Palo Alto Networks delivers industry-first capabilities to prevent credential theft and abuse

New capabilities delivered in Palo Alto Networks next-generation security platform Operating System, PAN-OS 8.0

Palo Alto Networks the next-generation security company, today announced advancements to its Next-Generation Security Platform that provide customer organizations with the ability to prevent the theft and abuse of stolen credentials, one of the most common methods cyber adversaries use to successfully compromise and maneuver within an organization to steal valuable assets. 

The majority of breaches involve password theft at some stage of the attack lifecycle. According to the 2016 Verizon Data Breach Incident Report (DBIR), nearly two-thirds of the breaches analyzed were, in some part, the result of stolen credentials. Because the vast majority of organizations continue to use simple password-based credentials as the primary means of enabling user access to systems, it is often easier for an attacker to steal passwords
than it is to find and hack a vulnerable system or successfully bypass malware detection and threat prevention technologies.  

Traditional approaches to stopping credential phishing are rudimentary, manual, limited, and rely primarily on educating employees and classifying a phishing site before someone encounters it. If the organization’s security products miss a new phishing site, the only recourse is hoping the user doesn’t proceed to enter his or her credentials.

Further, password-only-based approaches to authentication remain very common due to the traditional complexities of implementing multi-factor authentication, leaving many applications exposed to simple credential abuse-based access by attackers.

Palo Alto Networks now delivers the industry’s first multi-method, scalable and automated approach designed to prevent credential-based attacks. These capabilities, delivered from the next-generation firewall, prevent the theft and abuse of stolen credentials and complement additional malware and threat prevention and secure application enablement functionality, to extend customer organizations’ ability to prevent cyber breaches.

“Credential theft has been a challenge for countless organizations around the world. Palo Alto Networks is bringing to market a unique approach to intercepting the problem at the network level.
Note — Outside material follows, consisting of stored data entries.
(* ===== verification/Events.v ===== *)
(** * Events and listeners (include/pitaya/connection/event.h)

    A [Listener] is an [std::function] of the client: the model names it by a
    token, and what calling it does is an argument of [Broadcast]. *)

From S2P Require Import Prelude Outcome.

Inductive Event :=
| EventConnected
| EventConnectionFailed
| EventConnectionError
| EventKicked.

#[global] Instance Event_eq_dec : EqDecision Event.
Proof. solve_decision. Defined.

(** [operator<<(std::ostream&, Event)]. *)
Definition Event_name (ev : Event) : string :=
  match ev with
  | EventConnected => "Connected"
  | EventConnectionFailed => "Connection Failed"
  | EventConnectionError => "Connection Error"
  | EventKicked => "Kicked"
  end.

Definition Listener := nat.

Record EventListeners := { listeners : list Listener }.

Definition EventListeners_empty : EventListeners := {| listeners := [] |}.

Definition EventListeners_Add (l : Listener) (ls : EventListeners) : EventListeners :=
  {| listeners := listeners ls ++ [l] |}.

Section broadcast.
Context {W : Type} (call : Listener → Event → string → M W unit).

Definition EventListeners_Broadcast (ls : EventListeners) (ev : Event) (msg : string) : M W unit :=
  for_each (listeners ls) (λ l, call l ev msg).
End broadcast.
When this feature is tightly integrated with identity access management solutions, organizations can make significant progress towards ending credential theft,” said Jeff Wilson, senior research director, Cybersecurity Technology, IHS Markit.
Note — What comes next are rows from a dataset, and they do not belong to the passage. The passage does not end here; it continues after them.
(** The cases of a step, as moves. *)
Lemma sem_step_cases i e s s' :
  sem_step i e s = Some s' →
  (∃ p q m, moved i p q m (sem_count s) s s' ∧ hands_over i p q (sem_mutex s) m ∧
     commits i e s = [] ∧
     (sem_count s = 0 ∨ (attends p ≤ attends q)%nat ∧ q ≠ Sleeping)) ∨
  (moved i NotifyInc NotifyOne (sem_mutex s) (u64 (sem_count s + 1)) s s' ∧ commits i e s = [AbsNotify]) ∨
  (moved i WaitTest WaitUnlock (sem_mutex s) (u64 (sem_count s - 1)) s s' ∧
     sem_count s ≠ 0 ∧ commits i e s = [AbsWait]) ∨
  (moved i NotifyOne NotifyUnlock (sem_mutex s) (sem_count s) s s' ∧ (Sleeping ∉ sem_pcs s) ∧
     commits i e s = []) ∨
  (∃ j s1, moved j Sleeping Woken (sem_mutex s) (sem_count s) s s1 ∧
     moved i NotifyOne NotifyUnlock (sem_mutex s) (sem_count s) s1 s' ∧ commits i e s = []).
Proof.
  unfold sem_step. destruct (sem_pcs s !! i) as [p|] eqn:Hi; [|done]. cbn.
  unfold commits, hands_over. rewrite Hi.
  assert (∀ q m, s' = {| sem_mutex := m; sem_count := sem_count s; sem_pcs := <[i := q]> (sem_pcs s) |} →
    moved i p q m (sem_count s) s s') as Hmove by (intros; by split).
  intros Hstep. destruct p, e; cbn in Hstep; unfold acquire, release, goto, set_mutex, set_count in Hstep;
    repeat first [case_bool_decide|case_match]; simplify_eq/=; bool_to_prop;
    try (left; do 3 eexists; (split; [by apply Hmove|]); split; [naive_solver|];
         split; [done|]; first [by left|right; simpl; split; [lia|done]]).
  - right. left. split; [by split|done].
  - right. right. right. left. split; [by split|done].
  - do 4 right. exists j. eexists. split; [split; [done|reflexivity]|].
    split; [|done]. split; [|done]. cbn. rewrite list_lookup_insert_ne; [done|]. intros ->. congruence.
  - right. right. left. split; [by split|done].
Qed.

(** *** Preservation, and the link with the atomic semaphore *)

Lemma sem_step_wf i e s s' n :
  sem_wf s → sem_step i e s = Some s' → sem_count s = Z.of_nat n → Z.of_nat n < 2 ^ 64 - 1 →
  sem_wf s' ∧ ∃ n', abs_run (commits i e s) n = Some n' ∧ sem_count s' = Z.of_nat n'.
Proof.
  intros Hwf Hstep Hn Hbound. pose proof (sm_count _ Hwf) as Hc.
  destruct (sem_step_cases _ _ _ _ Hstep)
    as [(p & q & m & Hmove & Hover & -> & Hq)|[[Hmove ->]|[(Hmove & Hpos & ->)|
        [(Hmove & Hnone & ->)|(j & s1 & Hmove1 & Hmove2 & ->)]]]].
  - split; [|destruct Hmove as [_ ->]; by exists n].
    eapply (moved_wf i p q); [done..| |]. { done. }
    intros Hin. destruct Hmove as [Hi ->]. cbn in Hin.
    destruct Hq as [?|[Hle Hns]].
    { pose proof (sum_list_with_insert attends (sem_pcs s) i p q Hi). lia. }
    apply sleeping_insert in Hin as [?|Hin]; [done|]. pose proof (sm_awake _ Hwf Hin). lia.
  - rewrite u64_small in Hmove by lia. split; [|destruct Hmove as [_ ->]; exists (S n); cbn; lia || by split; [|lia]].
    eapply (moved_wf i); [done..|by left|lia|]. intros Hin. destruct Hmove as [_ ->]. cbn in Hin.
    apply sleeping_insert in Hin as [?|Hin]; [done|]. pose proof (sm_awake _ Hwf Hin). cbn. lia.
  - rewrite u64_small in Hmove by lia.
    split; [|destruct Hmove as [_ ->]; destruct n as [|n]; [lia|]; exists n; cbn; split; [done|lia]].
    eapply (moved_wf i); [done..|by left|lia|]. intros Hin. destruct Hmove as [_ ->]. cbn in Hin.
    apply sleeping_insert in Hin as [?|Hin]; [done|]. pose proof (sm_awake _ Hwf Hin). cbn. lia.
  - split; [|destruct Hmove as [_ ->]; by exists n].
    eapply (moved_wf i); [done..|by left|done|]. intros Hin. destruct Hmove as [_ ->]. cbn in Hin.
    by apply sleeping_insert in Hin as [?|Hin].
  - assert (Sleeping ∈ sem_pcs s) as Hin.
    { destruct Hmove1 as [Hj _]. by eapply list_elem_of_lookup_2. }
    pose proof (sm_awake _ Hwf Hin) as Ha.
    assert (sem_wf s1) as Hwf1.
    { eapply (moved_wf j); [done..|by left|done|]. intros _. cbn. lia. }
    destruct Hmove1 as [Hj ->]. cbn in *.
    pose proof (sum_list_with_insert attends (sem_pcs s) j Sleeping Woken Hj) as Hsum. cbn in Hsum.
    split; [|destruct Hmove2 as [_ ->]; by exists n].
    eapply (moved_wf i); [done..|by left|done|]. intros _. cbn. lia.
Qed.

(** The calls that have returned and the threads past their atomic operation add up to the
    operations. *)
Definition past_wait (p : pc) : nat := match p with WaitUnlock => 1 | _ => 0 end.
Definition past_notify (p : pc) : nat := match p with NotifyOne | NotifyUnlock => 1 | _ => 0 end.
Definition count_op (op : abs_op) (o : abs_op) : nat :=
  match op, o with AbsNotify, AbsNotify | AbsWait, AbsWait => 1 | _, _ => 0 end.
(** What the parser throws is an exception of the library, which is caught. *)
Lemma parse_loop_exn fuel size off packets s e s' :
  parse_loop fuel size off packets s = Throw e s' → ∃ what, e = PitayaException what.
Proof.
  revert off packets s. induction fuel as [|fuel IH]; intros off packets s; simpl; [done|].
  assert (∀ {A} (m : M TcpPacketStream A) (k : A → M TcpPacketStream (list Packet)) s,
    no_throw m → (m ≫= k) s = Throw e s' → ∃ a s1, k a s1 = Throw e s') as Hbind.
  { intros A m k s0 Hm. unfold mbind, M_bind. destruct (m s0) eqn:E; [|by apply Hm in E|done].
    intros Ek. by exists a, w. }
  destruct (_ <? _); [done|].
  intros (? & ? & E)%Hbind; [|apply no_throw_get].
  apply Hbind in E as (? & ? & E); [|apply no_throw_assert].
  apply Hbind in E as (? & ? & E); [|apply no_throw_vec_at].
  destruct (PacketTypeFromByte _) as [t|]; [|injection E as <- _; by eexists].
  do 3 (apply Hbind in E as (? & ? & E); [|apply no_throw_vec_at]).
  destruct (_ <? _); [done|].
  destruct t; (apply Hbind in E as (? & ? & E);
    [by eapply IH|first [apply no_throw_vec_range|apply no_throw_assert]]).
Qed.

(** The sending half of the stream, which the parser does not touch. *)
Definition same_sending (s s' : TcpPacketStream) : Prop :=
  packetSendQueue s' = packetSendQueue s ∧ writeBuffers s' = writeBuffers s ∧ writeId s' = writeId s.

Lemma runs_parse_loop s fuel size off packets :
  runs (same_sending s) (λ _, True) (parse_loop fuel size off packets).
Proof.
  revert off packets. induction fuel as [|fuel IH]; intros off packets; simpl; [by intros ? _|].
  assert (∀ o n, runs (same_sending s) (λ _, True) (keep_rest o n packets)) as Hkeep.
  { intros o n. apply runs_bind; [|intros; apply runs_ret]. by apply runs_modify. }
  case_match; [apply Hkeep|]. apply runs_bind; [apply runs_get|intros s0].
  apply runs_bind; [by apply runs_assert; left|intros _].
  apply runs_bind; [by apply runs_vec_at|intros b0]. case_match; [|apply runs_throw].
  do 3 (apply runs_bind; [by apply runs_vec_at|intros ?]). case_match; [apply Hkeep|].
  case_match; (apply runs_bind; [|intros ?; apply IH]);
    first [by apply runs_vec_range|by apply runs_assert; left].
Qed.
Among the more than 70 new features introduced to the Next-Generation Security Platform
as part of PAN-OS security operating system version 8.0, credential theft prevention feature highlights include:

Automatically identify and block phishing sites by sending suspicious links from emails to the WildFire™ service for enhanced machine learning-based analysis. If the site is determined to be phishing, PAN-DB will automatically update the phishing URL category, block the site, and prevent users from accessing it.

Prevent users from submitting credentials to phishing sites; by integrating with User-ID™ technology, the firewall can recognize the movement of enterprise credentials in the traffic. If a user unknowingly attempts to transmit a username and password to an unauthorized site, policies within the firewall can alert or drop the traffic and stop the transmission of corporate credentials.

Prevent the use of stolen credentials by providing a policy-based multi-factor authentication framework natively in the next-generation firewall. This unique capability makes it easy to enforce multi-factor authentication from the firewall to stop cyber adversaries from moving laterally in a network and accessing sensitive resources with the help of stolen credentials or compromised endpoints. This is achieved by working at the network level in conjunction with authentication and identity management frameworks, such as single sign-on and multi-factor authentication, and integrating with a number of next-generation identity access management vendors, including Okta®, Ping Identity® and Duo
Security, as well as policy enforcement tools. In addition to simplifying the overall  administrative overhead, with this new centralized policy-based approach in PAN-OS 8.0, administrators will now be able to protect internal and custom applications with multi-factor authentication, a step that is often impossible to deploy with today’s existing tools. 

PAN-OS 8.0 is now available globally to customers of Palo Alto Networks with a current support contract.